## HOW TO COMPLETE THIS TASK
If a line in the records below holds the string "Hmod", count it; give only the total.
Top of EXTRACTED MATERIAL
(** The bit [t] of a little-endian load is the bit [t mod 8] of the byte
    [t / 8]. *)
Lemma testbit_loadU32 (l : list Z) (t : Z) :
  bytes l -> 0 <= t < 32 ->
  Z.testbit (loadU32 l) t = Z.testbit (zget l (t / 8)) (t mod 8).
Proof.
  intros Hb Ht. unfold loadU32.
  pose proof (zget_bytes l 0 Hb). pose proof (zget_bytes l 1 Hb).
  pose proof (zget_bytes l 2 Hb). pose proof (zget_bytes l 3 Hb).
  rewrite !Z.lor_spec.
  rewrite (testbit_shiftl_byte (zget l 1) 8 t) by lia.
  rewrite (testbit_shiftl_byte (zget l 2) 16 t) by lia.
  rewrite (testbit_shiftl_byte (zget l 3) 24 t) by lia.
  assert (Hc : (t < 8 /\ t / 8 = 0 /\ t mod 8 = t) \/
               (8 <= t < 16 /\ t / 8 = 1 /\ t mod 8 = t - 8) \/
               (16 <= t < 24 /\ t / 8 = 2 /\ t mod 8 = t - 16) \/
               (24 <= t /\ t / 8 = 3 /\ t mod 8 = t - 24))
    by (Z.div_mod_to_equations; lia).
  destruct Hc as [(Hr & -> & ->)|[(Hr & -> & ->)|[(Hr & -> & ->)|(Hr & -> & ->)]]].
  - destruct (Z.leb_spec 8 t); [lia|]. destruct (Z.leb_spec 16 t); [lia|].
    destruct (Z.leb_spec 24 t); [lia|]. cbn [andb]. rewrite !orb_false_r.
    reflexivity.
  - rewrite (testbit_byte_high (zget l 0)) by lia.
    destruct (Z.leb_spec 8 t); [|lia]. destruct (Z.ltb_spec t (8 + 8)); [|lia].
    destruct (Z.leb_spec 16 t); [lia|]. destruct (Z.leb_spec 24 t); [lia|].
    cbn [andb orb]. rewrite !orb_false_r. reflexivity.
  - rewrite (testbit_byte_high (zget l 0)) by lia.
    destruct (Z.ltb_spec t (8 + 8)); [lia|]. rewrite andb_false_r.
    destruct (Z.leb_spec 16 t); [|lia]. destruct (Z.ltb_spec t (16 + 8)); [|lia].
    destruct (Z.leb_spec 24 t); [lia|].
    cbn [andb orb]. rewrite !orb_false_r. reflexivity.
  - rewrite (testbit_byte_high (zget l 0)) by lia.
    destruct (Z.ltb_spec t (8 + 8)); [lia|]. rewrite andb_false_r.
    destruct (Z.ltb_spec t (16 + 8)); [lia|]. rewrite andb_false_r.
    destruct (Z.leb_spec 24 t); [|lia]. destruct (Z.ltb_spec t (24 + 8)); [|lia].
    cbn [andb orb]. reflexivity.
Qed.

Lemma loadU32_range (l : list Z) : bytes l -> 0 <= loadU32 l < 4294967296.
Proof.
  intros Hb. unfold loadU32.
  pose proof (zget_bytes l 0 Hb). pose proof (zget_bytes l 1 Hb).
  pose proof (zget_bytes l 2 Hb). pose proof (zget_bytes l 3 Hb).
  rewrite (lor_shiftl_add (zget l 0) _ 8) by lia.
  rewrite (lor_shiftl_add _ _ 16) by lia.
  rewrite (lor_shiftl_add _ _ 24) by lia. lia.
Qed.

Lemma testbit_loadU64 (l : list Z) (t : Z) :
  bytes l -> 0 <= t < 64 ->
  Z.testbit (loadU64 l) t = Z.testbit (zget l (t / 8)) (t mod 8).
Proof.
  intros Hb Ht. unfold loadU64. rewrite Z.lor_spec.
  destruct (Z.ltb_spec t 32).
  - rewrite Z.shiftl_spec_low by lia. rewrite orb_false_r.
    apply testbit_loadU32; [exact Hb | lia].
  - rewrite (testbit_small (loadU32 l) 32 t) by
      (first [apply loadU32_range; exact Hb | lia]).
    rewrite Z.shiftl_spec by lia. cbn [orb].
    rewrite testbit_loadU32 by (first [apply bytes_zdrop; exact Hb | lia]).
    rewrite zget_zdrop by (Z.div_mod_to_equations; lia).
    f_equal; [f_equal|]; Z.div_mod_to_equations; lia.
Qed.

Lemma loadU64_range (l : list Z) :
  bytes l -> 0 <= loadU64 l < 18446744073709551616.
Proof.
  intros Hb. unfold loadU64.
  pose proof (loadU32_range l Hb).
  pose proof (loadU32_range (zdrop 4 l) (bytes_zdrop l 4 Hb)).
  rewrite lor_shiftl_add by lia. lia.
Qed.

Lemma zget_app_l (l r : list Z) (k : Z) :
  0 <= k < zlen l -> zget (l ++ r) k = zget l k.
Proof.
  intros Hk. unfold zget. apply app_nth1. unfold zlen in Hk. lia.
Qed.

Lemma zget_app_r (l r : list Z) (k : Z) :
  zlen l <= k -> zget (l ++ r) k = zget r (k - zlen l).
Proof.
  intros Hk. unfold zget, zlen in *. rewrite app_nth2 by lia. f_equal. lia.
Qed.

Lemma pad8_spec (n : Z) : 0 <= n < 4294967289 -> pad8 n = (n + 7) / 8.
Proof. intros H. unfold pad8. rewrite u32_small by lia. reflexivity. Qed.

(** The masked words of the two bitmaps coincide. *)
Lemma load_bitmap_agree (n : Z) (bm1 bm2 rest : list Z) :
  0 <= n < 4294967233 -> bitmaps_agree_below n bm1 bm2 -> bytes rest ->
  forall (k : nat) (i : Z),
    0 <= i -> i + Z.of_nat k = u32 (n + 63) / 64 ->
    load_bitmap k i (u32 (n + 63) / 64) n (zdrop (8 * i) (bm1 ++ rest))
    = load_bitmap k i (u32 (n + 63) / 64) n (zdrop (8 * i) (bm2 ++ rest)).
Proof.
  intros Hn (Hl1 & Hl2 & Hb1 & Hb2 & Hagree) Hr.
  rewrite u32_small by lia. rewrite pad8_spec in Hl1, Hl2 by lia.
  set (words := (n + 63) / 64).
  induction k as [|k IH]; intros i Hi Hik; [reflexivity|].
  cbn [load_bitmap].
  rewrite !zdrop_zdrop by lia.
  replace (8 + 8 * i) with (8 * (i + 1)) by lia.
  rewrite (IH (i + 1)) by lia. f_equal.
  assert (B1 : bytes (zdrop (8 * i) (bm1 ++ rest)))
    by (apply bytes_zdrop, bytes_app; assumption).
  assert (B2 : bytes (zdrop (8 * i) (bm2 ++ rest)))
    by (apply bytes_zdrop, bytes_app; assumption).
  assert (Hbit : forall t, 0 <= t < 64 -> 64 * i + t < n ->
            Z.testbit (loadU64 (zdrop (8 * i) (bm1 ++ rest))) t
            = Z.testbit (loadU64 (zdrop (8 * i) (bm2 ++ rest))) t).
  { intros t Ht Hp.
    rewrite !testbit_loadU64 by assumption.
    rewrite !zget_zdrop by (Z.div_mod_to_equations; lia).
    assert (Hidx : 8 * i + t / 8 = (64 * i + t) / 8)
      by (Z.div_mod_to_equations; lia).
    assert (Hmod : t mod 8 = (64 * i + t) mod 8)
      by (Z.div_mod_to_equations; lia).
    rewrite Hidx, Hmod.
    rewrite !zget_app_l by (Z.div_mod_to_equations; lia).
    apply Hagree. lia. }
  pose proof (loadU64_range _ B1) as R1. pose proof (loadU64_range _ B2) as R2.
  destruct ((i =? words - 1) && negb (Z.land n 63 =? 0)) eqn:Hlast.
  - apply andb_prop in Hlast. destruct Hlast as [Hi1 Hn0].
    apply Z.eqb_eq in Hi1. apply negb_true_iff, Z.eqb_neq in Hn0.
    change (Z.land n 63) with (Z.land n (Z.ones 6)) in *.
    rewrite Z.land_ones in * by lia.
    change (2 ^ 6) with 64 in *.
    assert (Hm : 0 < n mod 64 < 64) by (Z.div_mod_to_equations; lia).
    assert (Hmask : u64 (shl64 1 (n mod 64) - 1) = Z.ones (n mod 64)).
    { unfold shl64, u64. rewrite Z.shiftl_1_l. rewrite Z.ones_equiv.
      assert (2 ^ (n mod 64) < 2 ^ 64) by (apply Z.pow_lt_mono_r; lia).
      assert (0 < 2 ^ (n mod 64)) by (apply Z.pow_pos_nonneg; lia).
      change (2 ^ 64) with 18446744073709551616 in *.
      rewrite (Z.mod_small (2 ^ (n mod 64))) by lia.
      rewrite Z.mod_small by lia. lia. }
    rewrite Hmask. apply Z.bits_inj'. intros t Ht.
    rewrite !Z.land_spec.
    destruct (Z.ltb_spec t (n mod 64)).
    + rewrite Z.ones_spec_low by lia. rewrite !andb_true_r.
      apply Hbit; [lia|]. subst words. Z.div_mod_to_equations. lia.
    + rewrite Z.ones_spec_high by lia. rewrite !andb_false_r. reflexivity.
  - apply Z.bits_inj'. intros t Ht.
    destruct (Z.ltb_spec t 64).
    + apply Hbit; [lia|].
      apply andb_false_iff in Hlast. destruct Hlast as [Hi1|Hn0].
      * apply Z.eqb_neq in Hi1. subst words. Z.div_mod_to_equations. lia.
      * apply negb_false_iff, Z.eqb_eq in Hn0.
        change 63 with (Z.ones 6) in Hn0. rewrite Z.land_ones in Hn0 by lia.
        change (2 ^ 6) with 64 in Hn0. subst words.
        Z.div_mod_to_equations. lia.
    + rewrite !(testbit_small _ 64 t) by (first [assumption | lia]).
      reflexivity.
Qed.

Lemma load_bitmap_agree_0 (n : Z) (bm1 bm2 rest : list Z) :
  0 <= n < 4294967233 -> bitmaps_agree_below n bm1 bm2 -> bytes rest ->
  load_bitmap (Z.to_nat (u32 (n + 63) / 64)) 0 (u32 (n + 63) / 64) n
    (bm1 ++ rest)
  = load_bitmap (Z.to_nat (u32 (n + 63) / 64)) 0 (u32 (n + 63) / 64) n
      (bm2 ++ rest).
Proof.
  intros Hn Ha Hr.
  pose proof (load_bitmap_agree n bm1 bm2 rest Hn Ha Hr
                (Z.to_nat (u32 (n + 63) / 64)) 0) as H.
  change (8 * 0) with 0 in H. rewrite !zdrop_0 in H. apply H; [lia|].
  rewrite u32_small by lia.
  assert (0 <= (n + 63) / 64) by (Z.div_mod_to_equations; lia). lia.
Qed.

Lemma zdrop_payload (n : Z) (bm1 bm2 rest : list Z) :
  bitmaps_agree_below n bm1 bm2 ->
  zdrop (pad8 n) (bm1 ++ rest) = rest /\ zdrop (pad8 n) (bm2 ++ rest) = rest.
Proof.
  intros (Hl1 & Hl2 & _). split; apply zdrop_app_len; congruence.
Qed.

(** C10. In every bitmap-patched decode path the last bitmap word is
    masked to its low [n mod 64] bits before the exceptions are counted
    and before the patches are applied; hence two encoded inputs that
    differ only in bitmap bits at positions [>= n] decode to the same
    output and return the same advanced input pointer -- in the payload
    decoders of the scalar codec, of the scalar 128v codec and of the two
    SIMD codecs, and in the block decoders that reach them through a
    bitmap header [0x80 | b], [bx]. *)
Theorem bitmap_padding_noninterference
    (n start b bx : Z) (bm1 bm2 rest : list Z)
    (Hn : 0 <= n < 4294967233)
    (Hagree : bitmaps_agree_below n bm1 bm2) (Hrest : bytes rest) :
  p4D1DecPayloadExceptions (bm1 ++ rest) n start b bx
  = p4D1DecPayloadExceptions (bm2 ++ rest) n start b bx /\
  p4D1Dec128PayloadBitmap (bm1 ++ rest) n start b bx
  = p4D1Dec128PayloadBitmap (bm2 ++ rest) n start b bx /\
  p4D1Dec128Exceptions (bm1 ++ rest) n start b bx
  = p4D1Dec128Exceptions (bm2 ++ rest) n start b bx /\
  p4D1Dec256Exceptions (bm1 ++ rest) n start b bx
  = p4D1Dec256Exceptions (bm2 ++ rest) n start b bx /\
  (forall h0, Z.land h0 0xC0 = 0x80 -> bx <> 0 ->
     p4D1Dec32 (h0 :: bx :: bm1 ++ rest) n start
     = p4D1Dec32 (h0 :: bx :: bm2 ++ rest) n start /\
     p4D1Dec128v32 (h0 :: bx :: bm1 ++ rest) n start
     = p4D1Dec128v32 (h0 :: bx :: bm2 ++ rest) n start /\
     p4D1Dec256v32 (h0 :: bx :: bm1 ++ rest) n start
     = p4D1Dec256v32 (h0 :: bx :: bm2 ++ rest) n start).
Proof.
  pose proof (load_bitmap_agree_0 n bm1 bm2 rest Hn Hagree Hrest) as Hbm.
  destruct (zdrop_payload n bm1 bm2 rest Hagree) as [Hd1 Hd2].
  assert (E1 : p4D1DecPayloadExceptions (bm1 ++ rest) n start b bx
               = p4D1DecPayloadExceptions (bm2 ++ rest) n start b bx).
  { unfold p4D1DecPayloadExceptions. rewrite Hbm, Hd1, Hd2. reflexivity. }
  assert (E2 : p4D1Dec128PayloadBitmap (bm1 ++ rest) n start b bx
               = p4D1Dec128PayloadBitmap (bm2 ++ rest) n start b bx).
  { unfold p4D1Dec128PayloadBitmap. rewrite Hbm, Hd1, Hd2. reflexivity. }
  assert (E3 : p4D1Dec128Exceptions (bm1 ++ rest) n start b bx
               = p4D1Dec128Exceptions (bm2 ++ rest) n start b bx).
  { unfold p4D1Dec128Exceptions. rewrite Hbm, Hd1, Hd2. reflexivity. }
  assert (E4 : p4D1Dec256Exceptions (bm1 ++ rest) n start b bx
               = p4D1Dec256Exceptions (bm2 ++ rest) n start b bx).
  { unfold p4D1Dec256Exceptions. rewrite Hbm, Hd1, Hd2. reflexivity. }
  repeat (split; [assumption|]).
  clear E1 E2 E3 E4 Hbm Hd1 Hd2.
  intros h0 Hh Hbx.
  assert (F1 : (Z.land h0 192 =? 0) = false) by (apply Z.eqb_neq; lia).
  assert (F2 : Z.land h0 64 = 0).
  { apply Z.bits_inj'. intros i Hi. rewrite Z.land_spec, Z.bits_0.
    destruct (Z.eq_dec i 6) as [->|Hne].
    - assert (Hb6 : Z.testbit (Z.land h0 192) 6 = false) by (rewrite Hh; reflexivity).
      rewrite Z.land_spec in Hb6. change (Z.testbit 192 6) with true in Hb6.
      rewrite andb_true_r in Hb6. rewrite Hb6. reflexivity.
    - replace (Z.testbit 64 i) with false; [apply andb_false_r|].
      symmetry. change 64 with (2 ^ 6). apply Z.pow2_bits_false. lia. }
  assert (F3 : Z.land h0 128 <> 0).
  { intros H0.
    assert (Hb7 : Z.testbit (Z.land h0 192) 7 = true) by (rewrite Hh; reflexivity).
    rewrite Z.land_spec in Hb7. change (Z.testbit 192 7) with true in Hb7.
    rewrite andb_true_r in Hb7.
    assert (Z.testbit (Z.land h0 128) 7 = true).
    { rewrite Z.land_spec, Hb7. reflexivity. }
    rewrite H0 in H. discriminate. }
  assert (F4 : (Z.land h0 192 =? 192) = false) by (apply Z.eqb_neq; lia).
  pose proof (load_bitmap_agree_0 n bm1 bm2 rest Hn Hagree Hrest) as Hbm.
  destruct (zdrop_payload n bm1 bm2 rest Hagree) as [Hd1 Hd2].
  apply Z.eqb_neq in Hbx.
  split; [|split].
  - unfold p4D1Dec32. rewrite !zget_cons_0, F1, F2.
    change (0 =? 0) with true. cbv iota.
    rewrite !(zdrop_cons _ _ 1), !zdrop_0 by lia. rewrite !zget_cons_0.
    rewrite Hbx. rewrite !(zdrop_cons _ _ 1), !zdrop_0 by lia.
    unfold p4D1DecPayloadExceptions. rewrite Hbm, Hd1, Hd2. reflexivity.
  - unfold p4D1Dec128v32. rewrite !zget_cons_0, F4, F2.
    change (0 =? 0) with true. cbv iota.
    apply Z.eqb_neq in F3. rewrite F3. cbn [negb].
    rewrite !(zdrop_cons _ _ 1), !zdrop_0 by lia. rewrite !zget_cons_0.
    rewrite !(zdrop_cons _ _ 2) by lia. change (2 - 1) with 1.
    rewrite !(zdrop_cons _ _ 1), !zdrop_0 by lia.
    unfold p4D1Dec128Payload. rewrite F3, Hbx.
    unfold p4D1Dec128PayloadBitmap. rewrite Hbm, Hd1, Hd2. reflexivity.
  - unfold p4D1Dec256v32. rewrite !zget_cons_0, F4, F2.
    change (0 =? 0) with true. cbv iota.
    apply Z.eqb_neq in F3. rewrite F3.
    rewrite !(zdrop_cons _ _ 1), !zdrop_0 by lia. rewrite !zget_cons_0.
    rewrite Hbx. rewrite !(zdrop_cons _ _ 1), !zdrop_0 by lia.
    unfold p4D1Dec256Exceptions. rewrite Hbm, Hd1, Hd2. reflexivity.
Qed.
Bottom of EXTRACTED MATERIAL
## RESULT FOR THIS EXERCISE
2